**Task directions**
Please repeat, from the entries that follow, the lines from the one containing "Lemma logDest_ok log" through the one containing "- destruct (ps_OIDC" exactly, adding nothing.

*** Given records ***

(* ===== verification/PolicyContained.v ===== *)
(** Which values of accepted policies stay inside the directives that they are
    rendered into, and which do not. *)
From S2P Require Import Prelude GoStrings Regex Objects ProxyBuffers Directives ValidationLib.
From S2P Require Import ParsingHelpers CommonValidation VSUpstreamValidation.

From S2P Require Import HostValidation PolicyObjects PolicyValues PolicyValidation.
From S2P Require Import PolicySpecValidation.
From S2P Require Import Tokenizer TokenizerCorrect DirectivesCorrect VSValidationCorrect.
From S2P Require Import PolicyValidationCorrect.

(** ** Values stay inside their directives *)

(** The values that the templates render bare, as arguments of a directive *)
Definition bareValues (spec : PolicySpec) : list string :=
  option_list (rl_Key <$> ps_RateLimit spec)
  ++ filter (λ v, v ≠ "")
       (from_option (λ c, cache_CacheKey c ::
          from_option (λ k, ccond_NoCache k ++ ccond_Bypass k) [] (cache_Conditions c)) [] (ps_Cache spec)).
(** The values that are one bare argument *)
Definition tokenValues (spec : PolicySpec) : list string :=
  filter (λ v, v ≠ "") (option_list (im_CrlFileName <$> ps_IngressMTLS spec))
  ++ from_option (λ w, slog_LogDest <$> option_list (waf_SecurityLog w) ++ default [] (waf_SecurityLogs w)) []
       (ps_WAF spec).
(** The values between double quotes *)
Definition quotedValues (spec : PolicySpec) : list string :=
  option_list (jwt_Realm <$> ps_JWTAuth spec)
  ++ from_option (λ o, [oidc_AuthEndpoint o; oidc_TokenEndpoint o; oidc_JWKSURI o; oidc_ClientID o;
                        oidc_EndSessionEndpoint o; Join "&" (default [] (oidc_AuthExtraArgs o))]) []
       (ps_OIDC spec).

Lemma quoted_balanced v : ValidateQuotedDirectiveValue v = None → balanced chQuote false v = true.
Proof. by apply (quotedValue_balanced chQuote). Qed.

Section Contained.
Context `{VL : ValidationLib} `{LL : !ValidationLaws} `{UL : URLLib}.

Lemma validateURL_balanced v fp : validateURL v fp = [] → balanced chQuote false v = true.
Proof.
  unfold validateURL. destruct (ValidateQuotedDirectiveValue v) eqn:Hq; [done|]. intros _.
  by apply quoted_balanced.
Qed.

Lemma bareValue_ok spec p cfg v :
  validatePolicySpec spec p cfg = [] → v ∈ bareValues spec → ∃ fp, validateDirectiveValueWithVariables v fp = [].
Proof.
  intros Hok [Hv|[Hne Hv]%list_elem_of_filter]%elem_of_app.
  - destruct (ps_RateLimit spec) as [rl|] eqn:Hrl; [|by apply elem_of_nil in Hv].
    apply list_elem_of_singleton in Hv as ->.
    eapply accepted_field in Hrl; [|exact Hok|right; by left]. cbv beta in Hrl. unfold validateRateLimit in Hrl. noerrors.
    match goal with H : validateRateLimitKey _ _ _ = [] |- _ => unfold validateRateLimitKey in H end.
    case_bool_decide; [done|]. noerrors. eauto.
  - destruct (ps_Cache spec) as [cache|] eqn:Hc; [|by apply elem_of_nil in Hv].
    eapply accepted_field in Hc; [|exact Hok|do 11 right; by left].
    cbv beta in Hc. unfold validateCache, escapedDirectiveValue in Hc. noerrors.
    rewrite !whenNonEmpty_nil, !whenSet_nil in *. apply elem_of_cons in Hv as [->|Hv].
    + match goal with H : cache_CacheKey cache ≠ "" → _ |- _ => specialize (H Hne) end. noerrors. eauto.
    + destruct (cache_Conditions cache) as [k|]; [|by apply elem_of_nil in Hv].
      match goal with H : ∀ x, Some k = Some x → _ |- _ => specialize (H k eq_refl); cbv zeta in H end. noerrors.
      apply elem_of_app in Hv as [Hv|Hv];
        match goal with H : eachIndexed _ ?l = [], Hv : _ ∈ ?l |- _ => destruct (eachIndexed_elem _ _ _ H Hv) as [i Hi] end;
        rewrite whenNonEmpty_nil in Hi; specialize (Hi Hne); noerrors; eauto.
Qed.

Lemma logDest_ok log fp b : validateLogConf log fp b = [] → ValidateDirectiveToken (slog_LogDest log) = None.
Proof. unfold validateLogConf. intros H'. noerrors. by destruct (ValidateDirectiveToken _). Qed.

Lemma tokenValue_ok spec p cfg v :
  validatePolicySpec spec p cfg = [] → v ∈ tokenValues spec → ValidateDirectiveToken v = None.
Proof.
  intros Hok [[Hne Hv]%list_elem_of_filter|Hv]%elem_of_app.
  - destruct (ps_IngressMTLS spec) as [im|] eqn:Him; [|by apply elem_of_nil in Hv].
    apply list_elem_of_singleton in Hv as ->.
    eapply accepted_field in Him; [|exact Hok|do 4 right; by left]. cbv beta in Him. unfold validateIngressMTLS in Him.
    case_bool_decide; [done|]. noerrors.
    match goal with H : validateCRLFileName _ _ = [] |- _ => unfold validateCRLFileName in H end.
    rewrite bool_decide_eq_false_2 in * by done. noerrors. rewrite !orb_false_iff in *. destruct_and!. by noerrors.
  - destruct (ps_WAF spec) as [waf|] eqn:Hwaf; [|by apply elem_of_nil in Hv].
    eapply accepted_field in Hwaf; [|exact Hok|do 10 right; by left]. cbv beta in Hwaf. unfold validateWAF in Hwaf. noerrors.
    rewrite !whenSet_nil in *. apply list_elem_of_fmap in Hv as (log & -> & [Hv|Hv]%elem_of_app).
    + destruct (waf_SecurityLog waf) as [log'|]; [|by apply elem_of_nil in Hv].
      apply list_elem_of_singleton in Hv as ->. eapply logDest_ok; eauto.
    + destruct (waf_SecurityLogs waf) as [logs|]; [|by apply elem_of_nil in Hv].
      specialize (Hwaf logs eq_refl). destruct (eachIndexed_elem _ _ _ Hwaf Hv) as [i Hi]. by eapply logDest_ok.
Qed.

Lemma quotedValue_ok spec p cfg v :
  validatePolicySpec spec p cfg = [] → v ∈ quotedValues spec → balanced chQuote false v = true.
Proof.
  intros Hok [Hv|Hv]%elem_of_app.
  - destruct (ps_JWTAuth spec) as [jwt|] eqn:Hj; [|by apply elem_of_nil in Hv].
    apply list_elem_of_singleton in Hv as ->.
    eapply accepted_field in Hj; [|exact Hok|do 2 right; by left]. cbv beta in Hj. unfold validateJWT in Hj.
    case_bool_decide; [done|]. apply app_nil in Hj as [Hr _]. unfold validateRealm in Hr.
    destruct (MatchString realmFmtRegexp _) eqn:Hm; [|done]. by apply realm_balanced.
  - destruct (ps_OIDC spec) as [o|] eqn:Ho; [|by apply elem_of_nil in Hv].
    eapply accepted_field in Ho; [|exact Hok|do 7 right; by left]. cbv beta in Ho. unfold validateOIDC in Ho.
    do 4 (case_bool_decide; [done|]). destruct (_ && _); [done|]. noerrors. rewrite !whenNonEmpty_nil, !whenSet_nil in *.
    cbn [from_option] in Hv. rewrite !elem_of_cons in Hv. destruct Hv as [->|[->|[->|[->|[->|[->|[]%elem_of_nil]]]]]];
      try (by eapply validateURL_balanced).
    + match goal with H : validateClientID _ _ = [] |- _ => unfold validateClientID, isValidHeaderValue in H end.
      apply realm_balanced. change realmFmtRegexp with headerValueFmtRegexp.
      destruct (MatchString headerValueFmtRegexp _); [done|]. by rewrite bool_decide_eq_false_2 in * by done.
    + destruct (decide (oidc_EndSessionEndpoint o = "")) as [->|Hne]; [done|]. eapply validateURL_balanced. eauto.
    + destruct (oidc_AuthExtraArgs o) as [args|]; [|done]. cbn [default].
      match goal with H : ∀ x, Some args = Some x → _ |- _ => specialize (H args eq_refl) end.
      unfold validateQueryString in *. destruct (ValidateQuotedDirectiveValue _) eqn:Hq; [done|]. by apply quoted_balanced.
Qed.

(** C38.  Values of policies in the configuration.  In a policy that ValidatePolicy
    accepts, a rate-limit key, a cache key or a cache condition rendered bare
    behind the words of a directive only adds arguments to it, provided none of
    its braced variables is escaped; a CRL file name or a log destination is
    exactly one argument; a JWT realm, an OIDC endpoint, client id or extra
    arguments between double quotes are one argument, with the escapes resolved. *)
Theorem accepted_policy_values_contained policy cfg st d ws :
  ValidatePolicy policy cfg = None → ws ≠ [] →
  let statement args := inr (ready (st ++ [{| st_depth := d; st_words := ws ++ args |}]) [] d) in
  (∀ v, v ∈ bareValues (pol_Spec policy) → unescapedVariables false v = true →
     ∃ args, feed (ready st ws d) (v +:+ ";") = statement args) ∧
  (∀ v, v ∈ tokenValues (pol_Spec policy) → ∃ arg, feed (ready st ws d) (v +:+ ";") = statement [arg]) ∧
  (∀ v, v ∈ quotedValues (pol_Spec policy) →
     feed (ready st ws d) (String chQuote (v +:+ String chQuote ";")) = statement [unescapeBytes false v]).
Proof.
  intros Hok%ToAggregate_nil Hws statement. split_and!; intros v Hv.
  - intros Hesc. destruct (bareValue_ok _ _ _ _ Hok Hv) as [fp Hf]. by eapply value_with_variables_feed.
  - pose proof (tokenValue_ok _ _ _ _ Hok Hv) as Ht.
    destruct (directive_value_statement v st d ws) as (args & Hf & Hlen); [|done|].
    + unfold ValidateDirectiveToken in Ht. case_bool_decide; [done|]. by destruct (ValidateDirectiveValue v).
    + destruct args as [|arg []]; [by specialize (Hlen Ht)| |by specialize (Hlen Ht)]. by exists arg.
  - apply feed_quoted_argument; [by left|]. by eapply quotedValue_ok.
Qed.
End Contained.

(** ** Values that do not stay inside *)

Definition policyMeta : ObjectMeta :=
  {| om_Namespace := "default"; om_Name := "policy"; om_UID := "1"; om_CreationTimestamp := 0;
     om_Generation := 1; om_Annotations := None; om_Labels := ∅ |}.
Definition rateLimitPolicy (key : string) : Policy :=
  {| pol_Meta := policyMeta;
     pol_Spec :=
       {| ps_IngressClass := ""; ps_AccessControl := None;
          ps_RateLimit := Some {| rl_Rate := "10r/s"; rl_Key := key; rl_Delay := Some 5%Z; rl_NoDelay := None;
            rl_Burst := Some 20%Z; rl_ZoneSize := "10M"; rl_DryRun := None; rl_LogLevel := "warn";
            rl_RejectCode := Some 429%Z; rl_Scale := false; rl_Condition := None |};
          ps_JWTAuth := None; ps_BasicAuth := None; ps_IngressMTLS := None; ps_EgressMTLS := None;
          ps_OIDC := None; ps_OIDCNative := None; ps_WAF := None; ps_Wallarm := None; ps_APIKey := None;
          ps_Cache := None; ps_CORS := None; ps_ExternalAuth := None; ps_HSTS := None |} |}.
Definition wallarmPolicy (blockPage : string) : Policy :=
  {| pol_Meta := policyMeta;
     pol_Spec :=
       {| ps_IngressClass := ""; ps_AccessControl := None; ps_RateLimit := None; ps_JWTAuth := None;
          ps_BasicAuth := None; ps_IngressMTLS := None; ps_EgressMTLS := None; ps_OIDC := None;
          ps_OIDCNative := None; ps_WAF := None;
          ps_Wallarm := Some {| wal_Mode := "block"; wal_ModeAllowOverride := "on"; wal_Fallback := "on";
            wal_Application := None; wal_PartnerClientUUID := ""; wal_BlockPage := blockPage;
            wal_ParseResponse := "on"; wal_ParseWebsocket := "off"; wal_UnpackResponse := "on";
            wal_ParserDisable := ["JSON"] |};
          ps_APIKey := None; ps_Cache := None; ps_CORS := None; ps_ExternalAuth := None; ps_HSTS := None |} |}.

(** *** Two gaps of the validation *)

(** A rate-limit key whose variable is behind a backslash is accepted, because
    validateDirectiveValueWithVariables masks it before the directive value is
    checked; rendered behind limit_req_zone it opens a block. *)
Example escaped_variable_opens_block `{VL : ValidationLib} `{UL : URLLib} cfg st d :
  ValidatePolicy (rateLimitPolicy "\${request_uri}") cfg = None ∧
  ∃ z, feed (ready st ["limit_req_zone"] d) "\${request_uri} zone=z:10M rate=10r/s;" = inr z ∧ tk_depth z = (d + 1)%Z.
Proof. split; [destruct cfg as [[] [] [] []]; by vm_compute|]. eexists. split; [vm_compute; reflexivity|done]. Qed.
(** A Wallarm block page is checked for its first byte only: one with a brace is
    accepted, and the directive it is rendered into is not read as one. *)
Example block_page_not_contained `{VL : ValidationLib} `{UL : URLLib} cfg st d :
  ValidatePolicy (wallarmPolicy "/blocked{") cfg = None ∧
  feed (ready st ["wallarm_block_page"] d) "/blocked{;" = inl UnexpectedSemicolon.
Proof. split; [destruct cfg as [[] [] [] []]; by vm_compute|by vm_compute]. Qed.

(** ** Examples *)

Section Examples.
#[local] Existing Instance sampleLib.
#[local] Existing Instance sampleLib_laws.
#[local] Instance noURLs : URLLib :=
  {| url_Parse := λ _, inl "no URL"; url_ParseQuery := λ _, None; netip_ParseAddr := λ _, None;
     net_SplitHostPort := λ _, None; net_ParseIP := λ _, false; net_ParseCIDR := λ _, Some "no CIDR" |}.
Definition ossConfig : PolicyValidationConfig :=
  {| pvc_IsPlus := false; pvc_EnableOIDC := false; pvc_EnableAppProtect := false; pvc_EnableSnippets := false |}.

Lemma accepted_policy_well_formed_witness :
  wf_policy ossConfig (pol_Spec (rateLimitPolicy "${binary_remote_addr}${http_x_id}")).
Proof.
  apply (accepted_policy_well_formed (rateLimitPolicy "${binary_remote_addr}${http_x_id}") ossConfig).
  vm_compute. reflexivity.
Defined.

Lemma accepted_policy_values_contained_witness :
  ∃ args, feed (ready [] ["limit_req_zone"] 1) ("${binary_remote_addr}${http_x_id}" +:+ ";") =
    inr (ready [{| st_depth := 1; st_words := "limit_req_zone" :: args |}] [] 1).
Proof.
  destruct (accepted_policy_values_contained (rateLimitPolicy "${binary_remote_addr}${http_x_id}") ossConfig
              [] 1 ["limit_req_zone"]) as (Hbare & _); [vm_compute; reflexivity|done|].
  apply (Hbare "${binary_remote_addr}${http_x_id}"); [left|reflexivity].
Defined.
End Examples.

***

**Reply**
Lemma logDest_ok log fp b : validateLogConf log fp b = [] → ValidateDirectiveToken (slog_LogDest log) = None.
Proof. unfold validateLogConf. intros H'. noerrors. by destruct (ValidateDirectiveToken _). Qed.

Lemma tokenValue_ok spec p cfg v :
  validatePolicySpec spec p cfg = [] → v ∈ tokenValues spec → ValidateDirectiveToken v = None.
Proof.
  intros Hok [[Hne Hv]%list_elem_of_filter|Hv]%elem_of_app.
  - destruct (ps_IngressMTLS spec) as [im|] eqn:Him; [|by apply elem_of_nil in Hv].
    apply list_elem_of_singleton in Hv as ->.
    eapply accepted_field in Him; [|exact Hok|do 4 right; by left]. cbv beta in Him. unfold validateIngressMTLS in Him.
    case_bool_decide; [done|]. noerrors.
    match goal with H : validateCRLFileName _ _ = [] |- _ => unfold validateCRLFileName in H end.
    rewrite bool_decide_eq_false_2 in * by done. noerrors. rewrite !orb_false_iff in *. destruct_and!. by noerrors.
  - destruct (ps_WAF spec) as [waf|] eqn:Hwaf; [|by apply elem_of_nil in Hv].
    eapply accepted_field in Hwaf; [|exact Hok|do 10 right; by left]. cbv beta in Hwaf. unfold validateWAF in Hwaf. noerrors.
    rewrite !whenSet_nil in *. apply list_elem_of_fmap in Hv as (log & -> & [Hv|Hv]%elem_of_app).
    + destruct (waf_SecurityLog waf) as [log'|]; [|by apply elem_of_nil in Hv].
      apply list_elem_of_singleton in Hv as ->. eapply logDest_ok; eauto.
    + destruct (waf_SecurityLogs waf) as [logs|]; [|by apply elem_of_nil in Hv].
      specialize (Hwaf logs eq_refl). destruct (eachIndexed_elem _ _ _ Hwaf Hv) as [i Hi]. by eapply logDest_ok.
Qed.

Lemma quotedValue_ok spec p cfg v :
  validatePolicySpec spec p cfg = [] → v ∈ quotedValues spec → balanced chQuote false v = true.
Proof.
  intros Hok [Hv|Hv]%elem_of_app.
  - destruct (ps_JWTAuth spec) as [jwt|] eqn:Hj; [|by apply elem_of_nil in Hv].
    apply list_elem_of_singleton in Hv as ->.
    eapply accepted_field in Hj; [|exact Hok|do 2 right; by left]. cbv beta in Hj. unfold validateJWT in Hj.
    case_bool_decide; [done|]. apply app_nil in Hj as [Hr _]. unfold validateRealm in Hr.
    destruct (MatchString realmFmtRegexp _) eqn:Hm; [|done]. by apply realm_balanced.
  - destruct (ps_OIDC spec) as [o|] eqn:Ho; [|by apply elem_of_nil in Hv].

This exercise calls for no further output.